Citation du jour : Abdourahman A. Waberi, écrivain djiboutien

“Il est là, fourbu. Silencieux. La lueur mouvante d’une bougie éclaire chichement la chambre du charpentier, dans ce foyer pour travailleurs immigrés. Ce Caucasien d’ethnie suisse parle un patois allemand et prétend qu’il a fui la violence et la famine à l’ère du jet et du net. Il garde pourtant intacte l’aura qui fascina nos infirmières et nos humanitaires.
Appelons-le Yacouba, primo pour préserver son identité, deusio parce qu’il a un patronyme à coucher dehors. Il est né dans une insalubre favela des environs de Zurich, où la mortalité infantile et le taux de prévalence du virus du sida – un mal apparu, il y a bientôt deux décennies, dans les milieux interlopes de la prostitution, de la drogue et du stupre en Grèce, et devenu une endémie universelle aux dires des grands prêtres de la science mondiale réunie à Mascate, dans le preux royaume d’Oman – restent parmi les plus élevés selon les études de l’Organisation Mondiale de la Santé (OMS), installée, comme chacun le sait, chez nous, dans la bonne et paisible ville de Banjul. Elle accueille également la crème de la diplomatie internationale censée décider du sort des millions de réfugiés caucasiens d’ethnies diverses et variées (autrichienne, canadienne, américaine, norvégienne, belge, bulgare, britannique, islandaise, portugaise, hongroise, suédoise,…), sans mot dire des boat people squelettiques de la Méditerranée septentrionale qui n’en peuvent plus de zigzaguer devant les mortiers et les missiles enténébrant les infortunées terres d’Euramérique. D’aucuns détalent, errent et s’épuisent, puis se rendent tout de go en attendant que le néant ne les fauche. Des prostitués de tout sexe, monégasques et vaticanesques mais pas seulement, s’échouent sur les plages de Djerba et dans la baie bleu cobalt d’Alger.
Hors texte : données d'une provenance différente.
(** A live entry with a fixed stop-loss is never sent as the market or limit
    order it is: every request made for it is a stop order that waits for its
    own stop-loss price, since the conversion takes a set stop-loss for the
    trigger of the order.  (The order is to be adopted by the OCO manager, which
    places the stop-loss itself once the entry has filled.) *)
Theorem stop_loss_becomes_entry_trigger (lk : Lookups) (env : ExecEnv) (g : TradeSignal.t) (p : P)
    (o : Order.t) :
  convertSignalToOrder parseUUID env.(xnow) g = inr o ->
  g.(TradeSignal.TradingMode) = "LIVE" -> one_of g.(TradeSignal.OrderType) ["MARKET"; "LIMIT"] = true ->
  g.(TradeSignal.StopLossType) = "FIXED" -> has_ml_tp g = false ->
  flt fzero g.(TradeSignal.StopLoss) = true ->
  let p1 := (ProcessTradeSignal env g p).1 in
  exists tr, p1.(exec).(calls) = p.(exec).(calls) ++ tr /\
    Forall (fun c => match c with
      | CPlace o2 _ _ =>
          let req := convertToIndiraRequest lk o2 in
          req.(PlaceRequest.OrdType) = "SL" /\
          req.(PlaceRequest.TriggerPrice) =
            roundClamp lk (symbol_of o).(sbExchange) g.(TradeSignal.StockCode) g.(TradeSignal.StopLoss)
      | CFind _ _ _ _ => True
      end) tr.
Proof.
  intros Hc Hmode Hty Hslt Htp Hsl p1.
  assert (Ho : o.(Order.StopLoss) = Some g.(TradeSignal.StopLoss) /\
    o.(Order.OrderType) = g.(TradeSignal.OrderType) /\ o.(Order.StockCode) = g.(TradeSignal.StockCode) /\
    o.(Order.StopLossType) = Some "FIXED" /\ o.(Order.IsPaperTrade) = false).
  { unfold convertSignalToOrder in Hc. destruct (parseUUID _) as [id|]; [|done].
    injection Hc as <-. rewrite Hslt, Hmode. done. }
  destruct Ho as (O1 & O2 & O3 & O4 & O5).
  unfold p1, ProcessTradeSignal. rewrite Hc.
  case_bool_decide; [exists []; by rewrite app_nil_r|].
  pose proof (persist_calls o p) as Hpc. destruct (persist o p) as [p2 [[e|]|]]; cbn in Hpc |- *;
    [exists []; by rewrite app_nil_r| |exists []; by rewrite app_nil_r].
  pose proof (backfill_calls o p2) as Hbc. destruct (backfill_order o p2) as (b & a & s & Hb).
  destruct (backfill_auth o p2) as [p3 o3]. cbn in Hbc, Hb |- *. subst o3.
  match goal with |- context [route env g ?o _] => set (o3 := o) end.
  assert (Hbm : isBelowMin o3 = false).
  { unfold isBelowMin. change (Order.OrderType o3) with (Order.OrderType o). rewrite O2.
    apply one_of_In in Hty. by destruct Hty as [<-|[<-|[]]]. }
  assert (Hml : isMultiLevel g p3 = false).
  { unfold isMultiLevel, has_ml_sl. rewrite Htp, Hslt. by destruct (TradeSignal.MultiLevelSL g). }
  rewrite route_plain; [|done|exact O5| |exact Hml].
  2:{ unfold isTrailingSL. change (Order.StopLossType o3) with (Order.StopLossType o). by rewrite O4. }
  destruct (routeToExecutor_calls env g o3 p3 O5) as (tr & Htr & Hf). exists tr. split; [congruence|].
  eapply Forall_impl; [exact Hf|]. intros [o2 au r|]; [|done]. cbn [places_like]. intros Hsame. cbv zeta.
  rewrite (request_same lk _ _ Hsame), <- O3.
  change (symbol_of o) with (symbol_of o3). change (Order.StockCode o) with (Order.StockCode o3).
  apply plain_entry_request; [exact O1|done|]. change (Order.OrderType o3) with (Order.OrderType o).
  by rewrite O2.
Qed.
Ces pauvres diables sont en quête du pain, du lait, du riz ou de la farine distribués par les organisations caritatives afghanes, haïtiennes, laotiennes ou sahéliennes. Des petits écoliers français, espagnols, bataves ou luxembourgeois malmenés par le kwashiorkor, la lèpre, le glaucome et la poliomyélite ne survivent qu’avec les surplus alimentaires des fermiers vietnamiens, nord-coréens ou éthiopiens depuis que notre monde est monde. Ces peuplades aux moeurs guerrières, aux coutumes barbares, aux gestes fourbes et incontrôlables ne cessent de razzier les terres calcinées d’Auvergne, de Toscane ou de Flandre quand elles ne versent pas le sang de leurs ennemis ataviques, Teutons, Gascons et autres Ibères arriérés, pour un oui ou pour un non ; parce qu’on reconnaît un prisonnier ou qu’on ne le reconnaît pas. Tous attendent une paix qui n’est pas de ce jour.”

 

“Elles ont mis six ans pour arriver dans ce pays, et huit mois pour se retrouver ici même, devant cette banque, au milieu de cette foule qui se prosterne que devant le billet vert, la précieuse guinée qui lui permet d’engloutir les McDiop par tonnes et la bière Safari par hectolitres.”